Material shown:

########

(** X14. Repeating a transition request changes nothing more in the
    order table; unless it asks for ["paid"], it changes nothing at
    all. *)
Theorem transition_idempotent (id : Z) (body : json) (st : store) :
  let st1 := snd (put_order_status id body st) in
  let st2 := snd (put_order_status id body st1) in
  orders st2 = orders st1 /\
  (prop "status" body <> Some (JStr "paid") -> st2 = st1).
Proof.
  intros st1 st2. subst st2 st1.
  destruct (put_order_status_cases id body st)
    as [(o & s & Ho & Hs & Hin & H1)|[_ H1]].
  - rewrite H1. simpl.
    assert (Ho1 : Order.findById id (orders (transitioned o s st))
                  = Some (Order.set_status s o))
      by (simpl; now apply findById_update_status).
    rewrite (put_order_status_ok id body _ _ s Ho1 Hs Hin). simpl.
    rewrite update_status_twice. split; [reflexivity|].
    intros Hnp. unfold transitioned at 1. simpl.
    rewrite update_status_twice.
    destruct (String.eqb s "paid") eqn:He.
    + apply String.eqb_eq in He. subst s. contradiction.
    + unfold transitioned. rewrite He. reflexivity.
  - rewrite H1, H1. auto.
Qed.

Lemma transition_idempotent_witness :
  let body := JObj [("status", JStr "cancelled")] in
  let st1 := snd (put_order_status 1 body ledger) in
  let st2 := snd (put_order_status 1 body st1) in
  st2 = st1.
Proof.
  apply (transition_idempotent 1 (JObj [("status", JStr "cancelled")]) ledger).
  discriminate.
Defined.

(** X15. A transition request adds no bill unless it asks for ["paid"]
    and is answered 200. *)
Theorem no_bill_unless_paid (id : Z) (body : json) (st : store) :
  prop "status" body <> Some (JStr "paid") \/
  fst (put_order_status id body st) <> Ok ->
  bills (snd (put_order_status id body st)) = bills st.
Proof.
  intros H.
  destruct (put_order_status_cases id body st)
    as [(o & s & Ho & Hs & Hin & H1)|[_ H1]].
  - rewrite H1 in *. simpl in *.
    destruct H as [H|H]; [|contradiction].
    destruct (String.eqb s "paid") eqn:He; [|reflexivity].
    apply String.eqb_eq in He. subst s. contradiction.
  - now rewrite H1.
Qed.

Lemma no_bill_unless_paid_witness :
  bills (snd (put_order_status 1 (JObj [("status", JStr "pending")]) ledger))
  = bills ledger.
Proof.
  apply (no_bill_unless_paid 1 (JObj [("status", JStr "pending")]) ledger).
  left. discriminate.
Defined.

(** ** Invariants of the store *)

Lemma keys_ok_snoc (ids : list Z) (next : Z) :
  keys_ok ids next -> keys_ok (ids ++ [next]) (next + 1).
Proof.
  intros [Hnd Hlt]. split.
  - apply NoDup_app; [assumption | repeat constructor; intros [] | ].
    intros k Hk [E|[]]. specialize (Hlt k Hk). lia.
  - intros k Hk. apply in_app_or in Hk as [Hk|[E|[]]].
    + specialize (Hlt k Hk). lia.
    + lia.
Qed.

Lemma keys_ok_nil (next : Z) : keys_ok [] next.
Proof. split; [constructor | intros k []]. Qed.

Lemma update_status_ids (o : Order.t) (s : string) (tb : Order.table) :
  map Order.id (Order.rows (Order.update_status o s tb))
  = map Order.id (Order.rows tb).
Proof.
  simpl. rewrite map_map. apply map_ext. intros r.
  destruct (Order.id r =? Order.id o); reflexivity.
Qed.

Section Machine.

Variable Joi_number : json -> bool.
Variable parseInt : json -> Z -> option Z.

Lemma step_consistent (st : store) (r : request) :
  consistent st -> consistent (step Joi_number parseInt st r).
Proof.
  intros [Ho Hb]. unfold consistent.
  destruct r as [body|id body| | |]; simpl.
  - destruct (post_orders_cases Joi_number parseInt body st) as [Hc|Hs].
    + rewrite Hc. simpl. split; [|exact Hb].
      rewrite map_app. simpl. now apply keys_ok_snoc.
    + rewrite Hs. now split.
  - destruct (put_order_status_cases id body st)
      as [(o & s & _ & _ & _ & ->)|[_ ->]]; [|now split].
    simpl. split.
    + rewrite map_map.
      erewrite map_ext; [exact Ho|]. intros r. simpl.
      destruct (Order.id r =? Order.id o); reflexivity.
    + destruct (String.eqb s "paid"); [|exact Hb].
      simpl. rewrite map_app. simpl. now apply keys_ok_snoc.
  - split; [apply keys_ok_nil | exact Hb].
  - split; [exact Ho | apply keys_ok_nil].
  - now split.
Qed.

Lemma new_order_priced (body : json) (st : store) :
  priced (new_order parseInt body st).
Proof.
  unfold priced, new_order. simpl. split; [auto|]. split; [discriminate|].
  exists (orderTotalWeight (resolved parseInt body st)).
  split; [reflexivity|].
  unfold orderShipmentPrice. now rewrite Math_round_tenth.
Qed.

Lemma step_priced (st : store) (r : request) :
  Forall priced (Order.rows (orders st)) ->
  Forall priced (Order.rows (orders (step Joi_number parseInt st r))).
Proof.
  intros H. destruct r as [body|id body| | |]; simpl; try assumption.
  - destruct (post_orders_cases Joi_number parseInt body st) as [Hc|Hs].
    + rewrite Hc. simpl. apply Forall_app. split; [assumption|].
      constructor; [apply new_order_priced | constructor].
    + now rewrite Hs.
  - destruct (put_order_status_cases id body st)
      as [(o & s & _ & _ & Hin & ->)|[_ ->]]; [|assumption].
    simpl. apply Forall_map. eapply Forall_impl; [|exact H].
    intros r (Hs & Ha & Hw).
    destruct (Order.id r =? Order.id o); [|now repeat split].
    repeat split; assumption.
  - constructor.
Qed.

(** X16. Keys stay unique.  Whatever requests follow one another, on a
    store whose order keys and bill keys are distinct and below the next
    key of their table they remain so. *)
Theorem run_consistent (rs : list request) (st : store) :
  consistent st -> consistent (run Joi_number parseInt rs st).
Proof.
  unfold run. revert st. induction rs as [|r rs IH]; intros st H; simpl.
  - exact H.
  - apply IH. now apply step_consistent.
Qed.

(** X17. Whatever requests follow one another, every stored order keeps
    one of the three statuses, has both totals, and has the shipment
    amount that its total weight gives: 25 times the quotient, rounded
    down, of the weight plus 5 by 10. *)
Theorem run_priced (rs : list request) (st : store) :
  Forall priced (Order.rows (orders st)) ->
  Forall priced (Order.rows (orders (run Joi_number parseInt rs st))).
Proof.
  unfold run. revert st. induction rs as [|r rs IH]; intros st H; simpl.
  - exact H.
  - apply IH. now apply step_priced.
Qed.

(** X18. As long as the bills are not cleared, the number of bills grows
    by exactly the number of transitions to ["paid"] that were answered
    200. *)
Theorem run_bills_count (rs : list request) (st : store) :
  ~ In DELETE_bills rs ->
  List.length (Bill.rows (bills (run Joi_number parseInt rs st)))
  = (List.length (Bill.rows (bills st))
     + paid_count Joi_number parseInt rs st)%nat.
Proof.
  unfold run. revert st. induction rs as [|r rs IH]; intros st Hn; simpl.
  - lia.
  - rewrite IH by (intros H; apply Hn; now right).
    assert (Hr : r <> DELETE_bills) by (intros ->; apply Hn; now left).
    destruct r as [body|id body| | |]; simpl; try lia; try congruence.
    + destruct (post_orders_cases Joi_number parseInt body st) as [Hc|Hs].
      * rewrite Hc. simpl. lia.
      * rewrite Hs. lia.
    + destruct (put_order_status_cases id body st)
        as [(o & s & _ & Hs & _ & H1)|[Hf H1]].
      * rewrite H1, Hs. simpl.
        destruct (String.eqb s "paid") eqn:He.
        -- apply String.eqb_eq in He. subst s. simpl.
           rewrite length_app. simpl. lia.
        -- assert (Hne : s <> "paid") by now apply String.eqb_neq.
           assert (H0 : match s with
                        | "paid" => 1%nat | _ => 0%nat end = 0%nat).
           { clear -Hne.
             repeat (destruct s as [|[[] [] [] [] [] [] [] []] s];
                     try reflexivity).
             congruence. }
           rewrite H0. lia.
      * rewrite H1.
        destruct (put_order_status id body st) as [resp st'] eqn:Hp.
        simpl in *. subst st'.
        destruct resp; try lia. congruence.
Qed.

(** X19. Order creations, status transitions and the clearing of the
    orders or of the bills, in any number and order, never change what
    [GET /products/:id] answers. *)
Theorem run_keeps_catalog (rs : list request) (st : store) (k : Z) :
  ~ In DELETE_products rs ->
  get_product k (run Joi_number parseInt rs st) = get_product k st.
Proof.
  intros Hn. unfold get_product.
  replace (products (run Joi_number parseInt rs st)) with (products st);
    [reflexivity|].
  unfold run. revert st. induction rs as [|r rs IH]; intros st; simpl.
  - reflexivity.
  - rewrite <- IH by (intros H; apply Hn; now right).
    assert (Hr : r <> DELETE_products) by (intros ->; apply Hn; now left).
    destruct r as [body|id body| | |]; simpl; try reflexivity;
      try congruence.
    + destruct (post_orders_cases Joi_number parseInt body st) as [Hc|Hs].
      * now rewrite Hc.
      * now rewrite Hs.
    + destruct (put_order_status_cases id body st)
        as [(o & s & _ & _ & _ & ->)|[_ ->]]; reflexivity.
Qed.

End Machine.

Lemma opened_consistent (catalog : list Product.t) :
  consistent (opened catalog).
Proof. split; apply keys_ok_nil. Qed.

Lemma run_consistent_witness :
  consistent (run Decimal.Joi_number Decimal.parseInt session
                  (opened [chair; voucher])).
Proof.
  apply (run_consistent Decimal.Joi_number Decimal.parseInt session
           (opened [chair; voucher])).
  apply opened_consistent.
Defined.

Lemma run_priced_witness :
  Forall priced
         (Order.rows (orders (run Decimal.Joi_number Decimal.parseInt session
                                  (opened [chair; voucher])))).
Proof.
  apply (run_priced Decimal.Joi_number Decimal.parseInt session
           (opened [chair; voucher])).
  constructor.
Defined.

Lemma run_bills_count_witness :
  List.length
    (Bill.rows (bills (run Decimal.Joi_number Decimal.parseInt session
                           (opened [chair; voucher]))))
  = (List.length (Bill.rows (bills (opened [chair; voucher])))
     + paid_count Decimal.Joi_number Decimal.parseInt session
                  (opened [chair; voucher]))%nat.
Proof.
  apply (run_bills_count Decimal.Joi_number Decimal.parseInt session
           (opened [chair; voucher])).
  intros H. simpl in H.
  repeat (destruct H as [H|H]; try discriminate H). exact H.
Defined.

Lemma run_keeps_catalog_witness :
  get_product 2 (run Decimal.Joi_number Decimal.parseInt session
                     (opened [chair; voucher]))
  = get_product 2 (opened [chair; voucher]).
Proof.
  apply (run_keeps_catalog Decimal.Joi_number Decimal.parseInt session
           (opened [chair; voucher]) 2).
  intros H. simpl in H.
  repeat (destruct H as [H|H]; try discriminate H). exact H.
Defined.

########

What you need to do:
Begin with the first line of the data above and, please, print each line exactly until you have printed the line containing "let st1 := snd (put_order_status id"; print nothing else.

Response to the exercise:
(** X14. Repeating a transition request changes nothing more in the
    order table; unless it asks for ["paid"], it changes nothing at
    all. *)
Theorem transition_idempotent (id : Z) (body : json) (st : store) :
  let st1 := snd (put_order_status id body st) in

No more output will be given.